Thomas’ final chapter, “Hermione is Black: A Postscript to Harry Potter and the Crisis of Infinite Dark Fantastic Worlds,” skirts the line between a conclusion and an analysis of the role of race in the Harry Potter franchise and fandom. Charting her own experiences in the Harry Potter fandom—which included ostracization that was likely compounded due to anti-Black racism—Thomas also addresses the recent trend of “restorying” that has pushed for a racebent Hermione Granger and accounted for part of the success of Broadway’s Hamilton. She ends with a hopeful section that readers have already seen what “an emancipatory dark fantastic” looks like through the vast and varied works of afrocentric writers, poets, actors, and other artists, but that the continuation and prevalence of such texts require much work still to be done (168–9). While this chapter does address important issues, I was left wanting for a critical analysis of the dark fantastic cycle of either the racebent Hermione or the character of color Thomas clung to in fandom, Angelina Johnson. The Harry Potter series has had such a profound impact on fantasy literature, young adult literature, and fandom that to not consider the dark fantastic cycle within the series seems like a missed opportunity in an otherwise amazing and extremely necessary contribution to the field. 
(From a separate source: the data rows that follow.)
(** [s.split()[0]]: white space is passed over and the characters up to the
    next white space are the word; [None] when [s] is white space only.
    [skip] counts the bytes still to pass of a white-space character. *)
Fixpoint first_word_go (s : string) (skip : nat) : option string :=
  match s with
  | EmptyString => None
  | String _ s' =>
      match skip with
      | S k => first_word_go s' k
      | O =>
          match space_width s with
          | O => Some (take_word s)
          | S k => first_word_go s' k
          end
      end
  end.

Definition first_word (s : string) : option string := first_word_go s 0.

End pystr.

(** ** SQLite's text functions *)

Module sqlite.

(** [text LIKE pattern] with the default settings: [%] stands for any run
    of characters, [_] for any one character, and a letter of the ASCII
    alphabet matches in either case.  There is no escape character.
    Pattern and text are matched byte by byte, so that [_] stands for one
    byte: that is one character of a text of ASCII, while of a text with
    other characters SQLite's [_] takes a character whole. *)
Fixpoint like (pattern text : string) : bool :=
  match pattern with
  | EmptyString => pystr.is_empty text
  | String c p' =>
      if Ascii.eqb c "%" then
        (fix any (t : string) : bool :=
           like p' t
           || match t with
              | EmptyString => false
              | String _ t' => any t'
              end) text
      else
        match text with
        | EmptyString => false
        | String d t' =>
            (Ascii.eqb c "_"
             || Ascii.eqb (pystr.lower_char c) (pystr.lower_char d))
            && like p' t'
        end
  end.

(** [lower(X)]: the letters A to Z only. *)
Definition lower (s : string) : string := pystr.lower s.

(** The integers [sqlite3] binds to a parameter: those of 64 bits.  For any
    other [int] it raises [OverflowError]. *)
Definition fits_integer (n : Z) : bool :=
  (- 2 ^ 63 <=? n) && (n <=? 2 ^ 63 - 1).

End sqlite.

(** ** Rows of the five tables ([db.init_db]) *)

Inductive SubmissionStatus :=
  pending_assignment | assigning | under_review | accepted | rejected.

Inductive AssignmentStatus := pending | confirmed | declined | done.

Definition sub_status_eqb (a b : SubmissionStatus) : bool :=
  match a, b with
  | pending_assignment, pending_assignment | assigning, assigning
  | under_review, under_review | accepted, accepted | rejected, rejected => true
  | _, _ => false
  end.

Definition asg_status_eqb (a b : AssignmentStatus) : bool :=
  match a, b with
  | pending, pending | confirmed, confirmed | declined, declined | done, done => true
  | _, _ => false
  end.

(** The columns of a submission that come from the e-mail; also the
    [email_data] dictionary of the mailbox poller. *)
Record EmailData := {
  gmail_message_id : string;
  gmail_thread_id : option string;
  title : string;
  author_name : string;
  author_email : string;
  medium_url : option string;
  email_subject : string;
  email_body : string
}.

Record Submission := {
  sub_id : Z;
  email : EmailData;
  status : SubmissionStatus;
  created_at : Z;
  accepted_at : option Z;
  rejected_at : option Z;
  publish_date : option Z;          (* the day, as a proleptic ordinal *)
  tg_status_message_id : option Z
}.

Record Assignment := {
  a_id : Z;
  a_submission_id : Z;
  reviewer_tg_username : string;
  reviewer_tg_id : option Z;
  a_status : AssignmentStatus;
  assigned_at : Z;
  responded_at : option Z;
  done_at : option Z
}.

Record Followup := {
  f_id : Z;
  f_submission_id : Z;
  scheduled_at : Z;
  sent_at : option Z
}.

Record HistoryRow := {
  h_id : Z;
  h_submission_id : Z;
  h_reviewer_tg_username : string;
  h_assigned_at : Z
}.

Record Rejection := {
  r_id : Z;
  r_submission_id : Z;
  proposed_by : string;
  reason : string;
  seconds : list string;            (* the JSON list of the [seconds] column *)
  tg_proposal_message_id : option Z;
  proposed_at : Z
}.

(** [sqlite_sequence]: the largest rowid ever used, per table. *)
Record Sequence := {
  seq_submissions : Z;
  seq_assignments : Z;
  seq_followups : Z;
  seq_assignment_history : Z;
  seq_rejections : Z
}.

Record Store := {
  submissions : list Submission;
  assignments : list Assignment;
  followups : list Followup;
  assignment_history : list HistoryRow;
  rejections : list Rejection;
  sqlite_sequence : Sequence
}.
While Thomas does an excellent job of describing and deconstructing the tropes surrounding Black female characters in fantasy media, she excludes other Black characters from her analysis. She acknowledges this gap early on, saying “My choice not to focus on Black male characters, Black nonbinary characters, and Black trans characters in this project was solely due to their limited number in popular speculative transmedia during the period of research and writing” [emphasis in original] (33). However, I am left wondering if the dark fantastic cycle for these groups would manifest in the same way, since many of the characteristics of the dark fantastic cycle she addresses in these texts are gendered, such as Rue’s innocence, Guinevere’s legendary beauty, and Bonnie Bennett’s attractiveness to men. Nevertheless, I do believe this will likely lead only to a slight reconsideration of the conditions of each step within the cycle, not a refutation of the dark fantastic cycle itself. 
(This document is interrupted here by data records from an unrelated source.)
(** [save_conversation] on the database.  [clock] gives the successive
    readings of [datetime.now().isoformat()] during the call; [reachable]
    tells whether the file can be opened and written.  The statements run
    in one transaction: [INSERT OR REPLACE] drops the row holding the same
    [conversation_id] (the column is [UNIQUE]) and adds the new row under a
    fresh id; a [None] identifier breaks [NOT NULL].  Any exception rolls
    the transaction back and is answered with [False]. *)
Definition save_conversation (reachable : bool) (clock : nat -> pystr)
  (db : database) (state : AgentState) : database * bool :=
  if reachable then
    match conversation_id state with
    | None => (db, false)
    | Some cid =>
        let status := status_of state in
        let row :=
          mkConversation (conversations_seq db + 1) cid (clock 0%nat) (clock 1%nat) status
            (intent state) (document_type state) (document_number state)
            (eps state) (medical_specialty state) (conversation_stage state) in
        let others :=
          filter (fun c => negb (PyStr.eqb (c_conversation_id c) cid))
                 (conversations_table db) in
        let other_messages :=
          filter (fun m => negb (PyStr.eqb (m_conversation_id m) cid))
                 (messages_table db) in
        let inserted :=
          insert_messages clock 2 cid (messages_seq db) (messages state) in
        (mkDatabase (others ++ [row]) (conversations_seq db + 1)
                    (other_messages ++ inserted)
                    (messages_seq db + N.of_nat (List.length (messages state))),
         true)
    end
  else (db, false).

(** [get_conversation_by_id] on a reachable database: the first row of
    [SELECT * FROM conversations WHERE conversation_id = ?], if any. *)
Definition get_conversation_by_id (db : database) (cid : pystr) : option conversation :=
  find (fun c => PyStr.eqb (c_conversation_id c) cid) (conversations_table db).

(** The first query of [get_conversation_stats]:
    [SELECT COUNT( * ) FROM conversations]. *)
Definition total_conversations (db : database) : nat :=
  List.length (conversations_table db).

(** The messages stored for one conversation, as type and content. *)
Definition stored_messages (db : database) (cid : pystr) : list (pystr * pystr) :=
  map (fun m => (m_message_type m, m_content m))
      (filter (fun m => PyStr.eqb (m_conversation_id m) cid) (messages_table db)).

(** A stored row holds the fields of a state. *)
Definition holds (row : conversation) (state : AgentState) : Prop :=
  Some (c_conversation_id row) = conversation_id state
  /\ c_status row = status_of state
  /\ c_intent row = intent state
  /\ c_document_type row = document_type state
  /\ c_document_number row = document_number state
  /\ c_eps row = eps state
  /\ c_medical_specialty row = medical_specialty state
  /\ c_conversation_stage row = conversation_stage state.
Ultimately, The Dark Fantastic: Race and the Imagination from Harry Potter to The Hunger Games is a worthy addition to the growing field of critical race and postcolonial studies within the fields of science fiction and fantasy literature. It works in conversation with John Rieder’s Colonialism and the Emergence of Science; Ericka Hoagland and Reema Sarwal’s edited collection Science Fiction, Imperialism and the Third World; Masood Ashraf Raja, Jason W. Ellis, and Swaralipi Nandi’s edited collection The Postnational Fantasy; and Helen Young’s Race and Popular Fantasy Literature: Habits of Whiteness. Any academic working in (or parallel to) the fields of critical race studies, science fiction and fantasy literature, children’s literature, or monster studies, I am sure, will soon find this to be essential reading. Furthermore, its importance, autoethnographic style, and low price ($28 for hardcover; a $17 paperback will be released this September) will also make it a valuable addition for fans of Anglo-American young adult literature.